** Description of the task **
Give back exactly the lines of the data below, starting with the line that has "identifiers of the" and going on through the line that has "- intros i.".

── Records shown ──

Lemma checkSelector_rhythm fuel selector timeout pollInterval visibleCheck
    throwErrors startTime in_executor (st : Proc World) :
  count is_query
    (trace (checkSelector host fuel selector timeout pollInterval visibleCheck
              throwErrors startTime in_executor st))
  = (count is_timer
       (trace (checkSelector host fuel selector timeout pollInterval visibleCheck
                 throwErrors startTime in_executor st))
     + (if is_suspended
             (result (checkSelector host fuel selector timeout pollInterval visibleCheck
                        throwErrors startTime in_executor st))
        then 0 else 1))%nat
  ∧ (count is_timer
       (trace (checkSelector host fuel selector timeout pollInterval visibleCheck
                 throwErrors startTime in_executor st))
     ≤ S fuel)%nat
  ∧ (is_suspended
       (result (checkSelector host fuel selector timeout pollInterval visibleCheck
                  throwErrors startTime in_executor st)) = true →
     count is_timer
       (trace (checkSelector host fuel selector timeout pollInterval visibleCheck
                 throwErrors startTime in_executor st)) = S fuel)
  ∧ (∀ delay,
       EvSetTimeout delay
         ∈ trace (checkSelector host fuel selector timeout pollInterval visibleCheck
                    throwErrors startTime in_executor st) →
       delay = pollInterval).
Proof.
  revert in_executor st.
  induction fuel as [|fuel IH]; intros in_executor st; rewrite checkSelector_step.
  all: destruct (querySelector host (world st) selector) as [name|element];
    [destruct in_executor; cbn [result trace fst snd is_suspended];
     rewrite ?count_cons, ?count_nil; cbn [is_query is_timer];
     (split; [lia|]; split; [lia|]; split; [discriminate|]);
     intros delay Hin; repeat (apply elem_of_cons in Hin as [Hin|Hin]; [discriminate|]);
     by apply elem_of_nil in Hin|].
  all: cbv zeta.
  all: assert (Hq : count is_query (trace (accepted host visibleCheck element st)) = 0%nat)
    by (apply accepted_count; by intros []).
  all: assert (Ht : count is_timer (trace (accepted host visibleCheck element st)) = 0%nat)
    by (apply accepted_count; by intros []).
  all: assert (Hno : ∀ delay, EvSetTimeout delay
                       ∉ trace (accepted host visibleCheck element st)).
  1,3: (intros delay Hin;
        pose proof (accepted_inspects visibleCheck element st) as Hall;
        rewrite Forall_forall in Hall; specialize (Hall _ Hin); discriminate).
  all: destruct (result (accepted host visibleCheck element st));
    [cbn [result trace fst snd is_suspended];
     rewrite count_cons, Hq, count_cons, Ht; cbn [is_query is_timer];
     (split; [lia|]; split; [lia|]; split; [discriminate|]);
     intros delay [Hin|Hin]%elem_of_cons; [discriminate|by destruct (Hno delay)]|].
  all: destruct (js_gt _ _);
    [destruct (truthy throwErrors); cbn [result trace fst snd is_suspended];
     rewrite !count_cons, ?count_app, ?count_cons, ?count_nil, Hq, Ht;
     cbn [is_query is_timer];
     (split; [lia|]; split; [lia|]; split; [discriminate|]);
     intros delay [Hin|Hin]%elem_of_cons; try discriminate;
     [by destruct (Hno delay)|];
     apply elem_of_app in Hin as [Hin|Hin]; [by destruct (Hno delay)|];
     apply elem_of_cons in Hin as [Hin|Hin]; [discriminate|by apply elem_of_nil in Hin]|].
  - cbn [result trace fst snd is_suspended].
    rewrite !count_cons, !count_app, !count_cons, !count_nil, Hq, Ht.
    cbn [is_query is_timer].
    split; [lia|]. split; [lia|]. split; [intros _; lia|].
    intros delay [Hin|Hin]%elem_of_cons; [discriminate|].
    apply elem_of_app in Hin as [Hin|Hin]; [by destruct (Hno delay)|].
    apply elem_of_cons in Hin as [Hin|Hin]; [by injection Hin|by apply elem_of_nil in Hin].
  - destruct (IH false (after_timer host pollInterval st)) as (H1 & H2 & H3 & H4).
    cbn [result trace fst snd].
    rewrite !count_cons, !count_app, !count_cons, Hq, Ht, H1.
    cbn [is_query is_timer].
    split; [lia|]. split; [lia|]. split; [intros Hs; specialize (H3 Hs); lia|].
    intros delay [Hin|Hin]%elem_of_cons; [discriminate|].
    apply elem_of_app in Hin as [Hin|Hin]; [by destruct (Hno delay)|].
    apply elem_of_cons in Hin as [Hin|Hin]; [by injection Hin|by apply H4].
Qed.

───
── Records shown ──

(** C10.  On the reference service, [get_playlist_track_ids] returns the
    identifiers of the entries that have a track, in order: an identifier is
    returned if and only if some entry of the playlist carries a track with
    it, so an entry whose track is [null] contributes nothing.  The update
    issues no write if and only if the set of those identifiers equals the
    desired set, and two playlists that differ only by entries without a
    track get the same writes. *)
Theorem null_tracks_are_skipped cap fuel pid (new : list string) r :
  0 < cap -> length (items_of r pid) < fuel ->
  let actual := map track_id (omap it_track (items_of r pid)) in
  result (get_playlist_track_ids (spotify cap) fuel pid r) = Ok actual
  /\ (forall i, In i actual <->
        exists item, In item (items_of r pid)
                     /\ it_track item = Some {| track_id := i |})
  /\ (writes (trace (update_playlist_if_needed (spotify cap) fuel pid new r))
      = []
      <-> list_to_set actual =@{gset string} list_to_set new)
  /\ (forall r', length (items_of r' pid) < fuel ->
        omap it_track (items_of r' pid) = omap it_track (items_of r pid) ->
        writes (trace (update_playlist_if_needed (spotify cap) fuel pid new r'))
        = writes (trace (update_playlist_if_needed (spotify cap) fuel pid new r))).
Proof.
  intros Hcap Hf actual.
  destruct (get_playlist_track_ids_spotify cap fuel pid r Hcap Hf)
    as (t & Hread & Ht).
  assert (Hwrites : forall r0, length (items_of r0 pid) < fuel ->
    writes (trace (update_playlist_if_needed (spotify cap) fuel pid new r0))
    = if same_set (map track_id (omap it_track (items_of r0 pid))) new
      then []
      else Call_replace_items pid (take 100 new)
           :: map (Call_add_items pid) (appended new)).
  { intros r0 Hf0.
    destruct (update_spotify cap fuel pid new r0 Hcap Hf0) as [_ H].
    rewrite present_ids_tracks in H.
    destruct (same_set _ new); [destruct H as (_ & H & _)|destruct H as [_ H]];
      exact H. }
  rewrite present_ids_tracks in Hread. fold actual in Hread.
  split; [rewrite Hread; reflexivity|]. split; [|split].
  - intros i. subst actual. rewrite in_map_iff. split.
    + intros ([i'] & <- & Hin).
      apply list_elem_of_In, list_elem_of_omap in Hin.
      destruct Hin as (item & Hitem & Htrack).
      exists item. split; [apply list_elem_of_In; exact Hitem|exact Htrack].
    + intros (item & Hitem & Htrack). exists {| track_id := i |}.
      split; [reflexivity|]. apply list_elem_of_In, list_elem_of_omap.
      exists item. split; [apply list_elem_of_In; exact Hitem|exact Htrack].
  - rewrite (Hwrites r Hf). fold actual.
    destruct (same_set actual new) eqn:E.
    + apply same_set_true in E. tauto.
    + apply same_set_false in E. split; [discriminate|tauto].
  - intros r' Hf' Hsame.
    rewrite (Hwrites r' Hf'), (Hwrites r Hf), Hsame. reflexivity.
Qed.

───

** Result **
    identifiers of the entries that have a track, in order: an identifier is
    returned if and only if some entry of the playlist carries a track with
    it, so an entry whose track is [null] contributes nothing.  The update
    issues no write if and only if the set of those identifiers equals the
    desired set, and two playlists that differ only by entries without a
    track get the same writes. *)
Theorem null_tracks_are_skipped cap fuel pid (new : list string) r :
  0 < cap -> length (items_of r pid) < fuel ->
  let actual := map track_id (omap it_track (items_of r pid)) in
  result (get_playlist_track_ids (spotify cap) fuel pid r) = Ok actual
  /\ (forall i, In i actual <->
        exists item, In item (items_of r pid)
                     /\ it_track item = Some {| track_id := i |})
  /\ (writes (trace (update_playlist_if_needed (spotify cap) fuel pid new r))
      = []
      <-> list_to_set actual =@{gset string} list_to_set new)
  /\ (forall r', length (items_of r' pid) < fuel ->
        omap it_track (items_of r' pid) = omap it_track (items_of r pid) ->
        writes (trace (update_playlist_if_needed (spotify cap) fuel pid new r'))
        = writes (trace (update_playlist_if_needed (spotify cap) fuel pid new r))).
Proof.
  intros Hcap Hf actual.
  destruct (get_playlist_track_ids_spotify cap fuel pid r Hcap Hf)
    as (t & Hread & Ht).
  assert (Hwrites : forall r0, length (items_of r0 pid) < fuel ->
    writes (trace (update_playlist_if_needed (spotify cap) fuel pid new r0))
    = if same_set (map track_id (omap it_track (items_of r0 pid))) new
      then []
      else Call_replace_items pid (take 100 new)
           :: map (Call_add_items pid) (appended new)).
  { intros r0 Hf0.
    destruct (update_spotify cap fuel pid new r0 Hcap Hf0) as [_ H].
    rewrite present_ids_tracks in H.
    destruct (same_set _ new); [destruct H as (_ & H & _)|destruct H as [_ H]];
      exact H. }
  rewrite present_ids_tracks in Hread. fold actual in Hread.
  split; [rewrite Hread; reflexivity|]. split; [|split].
  - intros i. subst actual. rewrite in_map_iff. split.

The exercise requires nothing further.